Au salon du nucléaire à Paris, la relance de l'atome devient une "réalité", clame le secteur

Le retour annoncé du nucléaire est "une réalité": au WNE, plus grand salon au monde consacré au nucléaire civil, les acteurs célèbrent le retour en grâce de cette énergie mais le chemin reste pavé de défis.

Le World Nuclear Exhibition, plus grand salon mondial du nucléaire civil en nombre d'exposants et de visteurs se tient jusqu'à jeudi à Villepinte, au nord de la capitale française.

Il y a 4 ans, le directeur exécutif de l'Agence internationale de l'Energie, Fatih Birol, évoquait ici-même "le retour du nucléaire". C'est "une réalité maintenant", a-t-il lancé en inaugurant le salon.

"Cette édition du WNE marque véritablement la renaissance du nucléaire et une augmentation de l'acceptabilité dans le monde", affirme à l'AFP Sylvie Bermann, la présidente du WNE.

Les organisateurs anticipent une édition "historique" avec 25.000 visiteurs attendus et 1.000 exposants couvrant l'ensemble de la filière nucléaire civile, soit environ 30% de plus que lors de la précédente édition en 2023.
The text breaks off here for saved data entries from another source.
Lemma displayed_table_is_rectangular_witness :
  let w := Sample.world Sample.unreachable EmptyString in
  let shown :=
    snd (GraphDBApp.displayResults
           (FSelect (VArr [VStr "s"; VStr "p"])
              [[("s", VStr "http://example.org/a"); ("p", VStr "b")];
               [("s", VStr "c"); ("p", VStr EmptyString)]] 2 5
              (Some (VObj Sample.select_fields))) w) in
  tbody (page shown)
  = [[Link "http://example.org/a"; Text "b"]; [Text "c"; Text EmptyString]].
Proof.
  intros w shown.
  destruct (displayed_table_is_rectangular
              (QuerySuccess (VObj Sample.select_fields) 5 "SELECT * { ?s ?p ?o }")
              (FSelect (VArr [VStr "s"; VStr "p"])
                 [[("s", VStr "http://example.org/a"); ("p", VStr "b")];
                  [("s", VStr "c"); ("p", VStr EmptyString)]] 2 5
                 (Some (VObj Sample.select_fields)))
              w w) as (_ & _ & [[_ Hempty] | [_ _]]).
  - vm_compute. reflexivity.
  - fold shown in Hempty. vm_compute in Hempty. discriminate Hempty.
  - vm_compute. reflexivity.
Defined.

(** ** The configuration *)

(** X18. A client built by the constructor never has an empty endpoint, an
    empty repository or a zero timeout, whatever options it is given: what
    is left out, empty or zero falls back to the default.  [updateConfig]
    gives no such guarantee, it takes an empty endpoint as it comes.  A
    query sent after [updateConfig] carries the merged configuration. *)
Theorem constructed_config_is_complete :
  (forall o : ClientConfig.Options,
     endpoint (ClientConfig.constructor o) <> EmptyString
     /\ repository (ClientConfig.constructor o) <> EmptyString
     /\ timeout (ClientConfig.constructor o) <> 0)
  /\ (forall (c : Config) (o : ClientConfig.Options),
        ClientConfig.opt_endpoint o = Some EmptyString ->
        endpoint (ClientConfig.merge c o) = EmptyString)
  /\ (forall (o : ClientConfig.Options) (sparql format : string) (w : World),
        blank sparql = false ->
        requests (snd (SPARQLClient.query sparql format
                         (snd (ClientConfig.updateConfig o w))))
        = requests w
          ++ [SPARQLClient.query_request sparql format
                (ClientConfig.merge (config w) o)]).
Proof.
  split; [|split].
  - intros [e r u p t]. unfold ClientConfig.constructor, ClientConfig.string_or.
    cbn [endpoint repository timeout ClientConfig.opt_endpoint
         ClientConfig.opt_repository ClientConfig.opt_timeout].
    repeat split.
    + destruct e as [[|c s]|]; cbn [is_empty]; discriminate.
    + destruct r as [[|c s]|]; cbn [is_empty]; discriminate.
    + destruct t as [t|]; [|discriminate].
      destruct (Z.eqb_spec t 0); [discriminate | assumption].
  - intros c o Ho. unfold ClientConfig.merge. cbn [endpoint]. rewrite Ho. reflexivity.
  - intros o sparql format w Hb.
    destruct (query_leaves sparql format (snd (ClientConfig.updateConfig o w)) Hb)
      as [r Hr].
    rewrite Hr. reflexivity.
Qed.
Lemma schedule_outcome_is_faithful_witness :
  AsyncReject Scenario.boom = SyncThrow Scenario.boom ∨
  ∃ e', AsyncReject Scenario.boom = AsyncReject e' ∧
        Scenario.boom = if nullish e' then TypeError_read e' "message" else e'.
Proof.
  assert (returns_normally Sample.flaky (Limiter.logger (Limiter.constructor Scenario.capacity2)))
    as Hq by (intros calls d; reflexivity).
  assert (Limiter.reachable (Limiter.limiter_with Sample.flaky)
            (Limiter.fresh (Limiter.constructor Scenario.capacity2)) Scenario.done_limiter) as Hr
    by (apply (run_reachable _ Scenario.three_calls); vm_compute; reflexivity).
  exact (schedule_outcome_is_faithful Sample.flaky Scenario.capacity2 _ 2%nat
           {| Limiter.op := AsyncReject Scenario.boom;
              Limiter.state := Limiter.Rejected Scenario.boom |}
           eq_refl Hq Hr eq_refl).
Defined.

(** X3. As long as no more calls have been made than the capacity, no call
    waits, whatever the logger is and does: none is suspended in the
    admission loop, no timer has been started and no polling diagnostic has
    been logged. *)
Theorem calls_within_capacity_never_wait (fn : sinks) (o : Limiter.options)
    (w : Limiter.world) :
  Limiter.reachable (Limiter.limiter_with fn) (Limiter.fresh (Limiter.constructor o)) w ->
  Z.of_nat (length (Limiter.tasks w)) ≤ Limiter.maxParallel (Limiter.constructor o) ->
  Forall (λ t, Limiter.state t ≠ Limiter.Waiting) (Limiter.tasks w) ∧
  Limiter.timeouts (Limiter.mem w) = [] ∧
  Forall (λ e, polling_diag e.2 = false) (Limiter.log (Limiter.mem w)).
Proof.
  intros Hr Hlen.
  pose proof (within_capacity_any fn (Limiter.constructor o) w eq_refl Hr Hlen)
    as (_ & Hnw & Hti & Hz).
  split_and!; [done..|].
  unfold LimiterAux.polling_count in Hz. apply nil_length_inv in Hz.
  apply Forall_forall. intros e He.
  destruct (polling_diag e.2) eqn:Hp; [|done].
  by destruct (filter_nil_not_elem_of _ _ e Hz).
Qed.
Lemma format_needs_validation_witness :
  let c := handle (client formatting) (DidOpen (javascript "/a/b.js")) in
  let item := {| scopeUri := Some "file:///a/b.js"; section := None |} in
  is_Some (syncedDocuments c !! "file:///a/b.js")
  /\ exists settings,
       fst (readItem item c) = Ok (Some settings)
       /\ format settings = false
       /\ codeActionOnSave settings = {| caos_mode := JString "all"; caos_rules := JUndefined |}.
Proof.
  split; [vm_compute; eexists; reflexivity|].
  eexists. split; [vm_compute; reflexivity|].
  match goal with
  | |- format ?s = _ /\ _ =>
      destruct (format_needs_validation
                  (handle (client formatting) (DidOpen (javascript "/a/b.js")))
                  {| scopeUri := Some "file:///a/b.js"; section := None |} s)
        as [Hformat Hactions]
  end.
  - vm_compute. reflexivity.
  - vm_compute. reflexivity.
  - split; [exact Hformat | exact Hactions].
Defined.


Lemma directory_match_is_terminated_prefix_witness :
  itemValue (Some "/a/b/c.js") (Some "/a") (Some "b") None = Some "/a/b/"
  /\ JS.startsWith "/a/b/c.js" "/a/b/" = true
  /\ endsWith "/a/b/" "/".
Proof.
  split; [reflexivity|].
  exact (directory_match_is_terminated_prefix "/a/b/c.js" (Some "/a") "b" None "/a/b/"
           eq_refl).
Defined.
Environ 80 pays sont représentés dans ce salon du nucléaire, un secteur tombé en disgrâce après l'accident de la centrale japonaise de Fukushima en 2011, mais qui connaît depuis quelques années un regain d'intérêt sur la scène internationale. A la COP28 de Dubaï en 2023, une vingtaine de pays s'étaient engagés à un triplement de la capacité nucléaire installée d'ici à 2050.
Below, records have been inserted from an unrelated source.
Lemma CalculateCheckSum_app_witness :
  exists cb cc,
    CalculateCheckSum 100 1 example_state = Ok cb example_state
    /\ CalculateCheckSum 101 1 example_state = Ok cc example_state
    /\ CalculateCheckSum 100 2 example_state
       = Ok (wrap8 (cb + cc + 1)) example_state.
Proof.
  exact (CalculateCheckSum_app example_state 100 [x01] [x02]
           (holds_store_bytes [x01; x02] 100 ∅ {[ 8 := 0 ]})).
Defined.

Lemma CalculateCheckSum_zero_padding_witness :
  CalculateCheckSum 100 4 padded_state = CalculateCheckSum 100 2 padded_state.
Proof.
  exact (CalculateCheckSum_zero_padding padded_state 100 [x01; x02] 2
           (holds_store_bytes [x01; x02; x00; x00] 100 ∅ ∅)).
Defined.

(** ** Further properties of [BoundedValue] *)

Section BoundedValueFurther.

Context {SensorType : Type}.
Implicit Types (st : State SensorType).

(** X7. On the integers, for [lower <= upper], [BoundedValue] is the
    clamp [max(lower, min(upper, val))]. *)
Theorem BoundedValue_max_min st (lower upper val : Z) :
  lower <= upper ->
  BoundedValue lower upper val st = Ok (Z.max lower (Z.min upper val)) st.
Proof.
  intros Hle. rewrite BoundedValue_cases. cbn [op_gt op_lt Z_RelOps].
  rewrite !Z.gtb_ltb.
  destruct (Z.ltb_spec upper lower); [lia |].
  destruct (Z.ltb_spec val lower); [f_equal; lia |].
  destruct (Z.ltb_spec upper val); f_equal; lia.
Qed.

(** X8. On the integers [BoundedValue] is monotone in [val], for every
    pair of bounds: it never reverses the order of two readings. *)
Theorem BoundedValue_monotone st (lower upper val1 val2 : Z) :
  val1 <= val2 ->
  exists r1 r2,
    BoundedValue lower upper val1 st = Ok r1 st
    /\ BoundedValue lower upper val2 st = Ok r2 st
    /\ r1 <= r2.
Proof.
  intros Hle. eexists. eexists.
  split; [apply BoundedValue_cases |].
  split; [apply BoundedValue_cases |].
  cbn [op_gt op_lt Z_RelOps]. rewrite !Z.gtb_ltb.
  destruct (Z.ltb_spec upper lower); [exact Hle |].
  destruct (Z.ltb_spec val1 lower), (Z.ltb_spec val2 lower),
    (Z.ltb_spec upper val1), (Z.ltb_spec upper val2); lia.
Qed.

(** X9. For [lower <= upper] and a comparable [val], [BoundedValue]
    returns [val] itself exactly when [val] is in [[lower, upper]]. *)
Theorem BoundedValue_fixes_iff {T : Type} `{OrderedRelOps T}
    st (lower upper val : T) :
  op_le lower upper = true ->
  op_le val val = true ->
  BoundedValue lower upper val st = Ok val st
  <-> op_le lower val = true /\ op_le val upper = true.
Proof.
  intros Hle Hval.
  destruct (op_le_comparable _ _ Hle) as [Hlower Hupper].
  pose proof (op_le_lt lower upper Hlower Hupper) as Hlu.
  rewrite Hle in Hlu. symmetry in Hlu. apply negb_true_iff in Hlu.
  rewrite (op_le_lt lower val Hlower Hval), (op_le_lt val upper Hval Hupper).
  rewrite !negb_true_iff.
  rewrite BoundedValue_cases, !op_gt_lt, Hlu.
  destruct (op_lt val lower) eqn:Hvl.
  - split; [| intros [? _]; discriminate].
    intros [= Heq]. rewrite Heq, op_lt_irrefl in Hvl. discriminate.
  - destruct (op_lt upper val) eqn:Huv.
    + split; [| intros [_ ?]; discriminate].
      intros [= Heq]. rewrite Heq, op_lt_irrefl in Huv. discriminate.
    + split; [split; reflexivity | reflexivity].
Qed.

(** A [double] that is not comparable (NaN) is below and above
    nothing. *)
Lemma double_not_comparable (v x : float) :
  op_le v v = false -> op_lt v x = false /\ op_lt x v = false.
Proof.
  cbn. rewrite !ltb_spec, leb_spec.
  unfold SpecFloat.SFleb, SpecFloat.SFltb.
  destruct (Prim2SF v) as [s | s | | s m e]; cbn.
  - destruct s; discriminate.
  - destruct s; discriminate.
  - intros _. split; [reflexivity |].
    destruct (Prim2SF x); reflexivity.
  - rewrite Z.compare_refl, Pos.compare_cont_refl.
    destruct s; discriminate.
Qed.

(** X10. At [double], a NaN value passes through [BoundedValue]
    unchanged, whatever the bounds. *)
Theorem BoundedValue_NaN_passthrough st (lower upper val : float) :
  op_le val val = false ->
  BoundedValue lower upper val st = Ok val st.
Proof.
  intros Hnan. rewrite BoundedValue_cases.
  destruct (double_not_comparable val lower Hnan) as [Hvl _].
  destruct (double_not_comparable val upper Hnan) as [_ Huv].
  change (op_gt val upper) with (op_lt upper val).
  rewrite Hvl, Huv.
  destruct (op_gt lower upper); reflexivity.
Qed.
Pour l'AIE, les chiffres sont parlants: en 2025, "le nucléaire n'a jamais produit autant d'électricité dans le monde", a martelé Fatih Birol, en indiquant aussi que "70 GW (de capacités) de sites nucléaires sont en construction, le chiffre le plus élevé enregistré au cours des trois dernières décennies". Et de poursuivre: 40 pays prévoient de "créer leur propre industrie nucléaire".

Les industriels et promoteurs de la filière nucléaire mettent en avant l'avantage climatique de cette énergie, bas-carbone comme l'éolien et le solaire, et sa contribution à la sécurité énergétique grâce à sa production abondante et stable, qui attire les convoitises des acteurs du numérique pour faire tourner les centres de données, devenus encore plus voraces en électricité avec le boom de l'intelligence artificielle.
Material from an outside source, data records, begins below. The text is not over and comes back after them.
(** C7, amended.  On each of the three entry points, once the input is
    pulled in and the aggregator has returned, an output balance that
    grew by less than the caller's minimum aborts the call with the
    entry point's slippage message (an output balance that fell aborts
    it with an arithmetic panic), and the world is left as it was.
    This covers [swapUSDCToToken] for output tokens other than USDC;
    for USDC it transfers the amount through without consulting the
    minimum. *)
Theorem short_swaps_abort
        (usdcToken vaultAddr self : address)
        (aggregatorCall : address -> list Byte.byte -> world -> option world) :
  (forall st w sender tokenIn tokenOut amountIn minAmountOut swapData
          recipient fee l2 w3,
      sender ∈ aaRole st -> paused st = false ->
      tokenIn ∈ allowedTokens st -> tokenOut ∈ allowedTokens st ->
      0 < amountIn -> recipient <> 0 ->
      routerFeeOf st amountIn = Ok fee -> fee <= amountIn ->
      afterAggregator self aggregatorCall st w sender tokenIn amountIn
                      (amountIn - fee) swapData = Ok (l2, w3) ->
      ERC20.balanceOf (ledger w3) tokenOut self
      - ERC20.balanceOf l2 tokenOut self < minAmountOut ->
      abortsShort w
        (swap self aggregatorCall st w sender tokenIn tokenOut amountIn
              minAmountOut swapData recipient)
        (ERC20.balanceOf l2 tokenOut self)
        (ERC20.balanceOf (ledger w3) tokenOut self)
        "DEXRouter: insufficient output amount") /\
  (forall st w sender tokenIn amountIn minUsdcOut swapData user fee l2 w3,
      sender ∈ aaRole st -> paused st = false ->
      tokenIn ∈ allowedTokens st ->
      0 < amountIn -> user <> 0 -> tokenIn <> usdcToken ->
      routerFeeOf st amountIn = Ok fee -> fee <= amountIn ->
      afterAggregator self aggregatorCall st w sender tokenIn amountIn
                      (amountIn - fee) swapData = Ok (l2, w3) ->
      ERC20.balanceOf (ledger w3) usdcToken self
      - ERC20.balanceOf l2 usdcToken self < minUsdcOut ->
      abortsShort w
        (swapToUSDCAndDeposit usdcToken vaultAddr self aggregatorCall st w
           sender tokenIn amountIn minUsdcOut swapData user)
        (ERC20.balanceOf l2 usdcToken self)
        (ERC20.balanceOf (ledger w3) usdcToken self)
        "DEXRouter: insufficient USDC received") /\
  (forall st w sender tokenOut usdcAmount minTokenOut swapData recipient
          l2 w3,
      sender ∈ aaRole st -> paused st = false ->
      tokenOut ∈ allowedTokens st ->
      0 < usdcAmount -> recipient <> 0 -> tokenOut <> usdcToken ->
      afterAggregator self aggregatorCall st w sender usdcToken usdcAmount
                      usdcAmount swapData = Ok (l2, w3) ->
      ERC20.balanceOf (ledger w3) tokenOut self
      - ERC20.balanceOf l2 tokenOut self < minTokenOut ->
      abortsShort w
        (swapUSDCToToken usdcToken self aggregatorCall st w sender tokenOut
           usdcAmount minTokenOut swapData recipient)
        (ERC20.balanceOf l2 tokenOut self)
        (ERC20.balanceOf (ledger w3) tokenOut self)
        "DEXRouter: insufficient output amount").
Proof.
  split; [| split]; intros.
  - eapply swap_slippage; eassumption.
  - eapply swapToUSDCAndDeposit_slippage; eassumption.
  - eapply swapUSDCToToken_slippage; eassumption.
Qed.

Import RouterScenario.

(** The wallet swaps 1000 WETH for at least 100 USDC and the aggregator
    delivers 99: the call reverts and nothing has moved. *)
Lemma short_swaps_abort_witness :
  swapToUSDCAndDeposit USDC VAULT ROUTER (paying USDC 99) router0 world0
    WALLET WETH 1000 100 [] ALICE
  = Err (Revert "DEXRouter: insufficient USDC received") /\
  commit world0
    (snd <$> swapToUSDCAndDeposit USDC VAULT ROUTER (paying USDC 99)
               router0 world0 WALLET WETH 1000 100 [] ALICE)
  = world0.
Proof.
  destruct (short_swaps_abort USDC VAULT ROUTER (paying USDC 99))
    as (_ & Hdeposit & _).
  destruct (afterAggregator ROUTER (paying USDC 99) router0 world0 WALLET
              WETH 1000 (1000 - 1) []) as [[l2 w3] |] eqn:Hagg;
    [| vm_compute in Hagg; discriminate Hagg].
  destruct (Hdeposit router0 world0 WALLET WETH 1000 100 [] ALICE 1 l2 w3)
    as (Hshort & _ & Hsame).
  - cbn. set_solver.
  - reflexivity.
  - cbn. set_solver.
  - lia.
  - discriminate.
  - discriminate.
  - reflexivity.
  - lia.
  - exact Hagg.
  - vm_compute in Hagg. injection Hagg as <- <-. vm_compute. reflexivity.
  - split; [| exact Hsame]. apply Hshort.
    vm_compute in Hagg. injection Hagg as <- <-. vm_compute. congruence.
Defined.

(** C7 as stated fails on the pass-through path: asked for at least
    200, [swapUSDCToToken] with USDC as the output token succeeds with
    an output of 100, and the 100 USDC have left the wallet. *)
Lemma passthrough_ignores_minimum :
  exists w',
    swapUSDCToToken USDC ROUTER (paying USDC 0) router0 world0
      WALLET USDC 100 200 [] ALICE = Ok (100, w') /\
    100 < 200 /\
    ERC20.balanceOf (ledger world0) USDC WALLET = 500 /\
    ERC20.balanceOf (ledger w') USDC WALLET = 400 /\
    ERC20.balanceOf (ledger w') USDC ALICE = 100.
Proof. eexists. vm_compute. repeat split; congruence. Qed.

(** When the output token is the input token and the aggregator spends
    part of what it was approved for without delivering, the measured
    balance has fallen and the call ends in the arithmetic panic. *)
Example swap_output_balance_fell :
  swap ROUTER (taking WETH 500) router0 world0 WALLET WETH WETH 1000 1 []
       ALICE
  = Err (Panic 17).
Proof. vm_compute. reflexivity. Qed.

End DEXRouterProofs.

(** ** DEXRouter: deposits *)

Module RouterDepositProofs.
Import DEXRouter ERC20Proofs MintRedeemProofs.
"La demande d'électricité explose, même en Europe", dopée par cette soif du numérique et les véhicules électriques, a assuré Fatih Birol, mais "le principal moteur de la croissance de la demande (...) est l'augmentation du nombre de climatiseurs" dans le monde.

- Le marché pousse -

"Pour la première fois dans l'histoire commerciale de l'exploitation nucléaire, il y a une demande pour le nucléaire, le marché pousse", il ne s'agit "plus de décisions d'Etats", a souligné Rafael Grossi, directeur général de l'AIEA.

Ce retour n'est "pas un phénomène européen", a-t-il assuré en évoquant les ambitions de pays comme l'Inde, l'Afrique du Sud, ou l'Egypte ; la Chine, championne des chantiers, "où 26 réacteurs sont en construction" et l'offensive des États-Unis, où le président Trump "a signé un certain nombre de décrets exécutifs qui poussent le secteur de manière très déterminée".

Pour autant, retrouver un âge d'or du nucléaire comme dans les années 70 et 80 soulève d'immenses défis, a reconnu Fatih Birol, à commencer par le financement des projets, longs et coûteux. Une mise en garde résonne: livrer les chantiers "dans les délais et dans les budgets" car "chaque retard coûte de l'argent", a rappelé le PDG d'EDF Bernard Fontana.

"En moyenne, dans la plupart des pays du monde", les projets d'énergie nucléaire connaissent "un retard de huit ans et un coût financier environ 2,5 fois supérieur à l'estimation initiale", a illustré Fatih Birol.

D'autres sujets mobilisent les acteurs: développer les chaînes d'approvisionnement, la formation des personnels, l'attractivité des métiers, mais aussi diversifier les sources de production et d'enrichissement de l'uranium qui "sont concentrés dans un très petit nombre de pays" selon Fatih Birol.

Le salon accueille 24 pavillons nationaux contre 18 précédemment avec notamment l'Inde et l'Ukraine comme nouveaux venus et un "pavillon nordique", à côté des deux plus grands pavillons du salon, ceux de la France et de la Chine. Comme en 2023, le poids lourd du secteur, la Russie, plus grand pays exportateur de centrales, est absent, en raison de la guerre en Ukraine.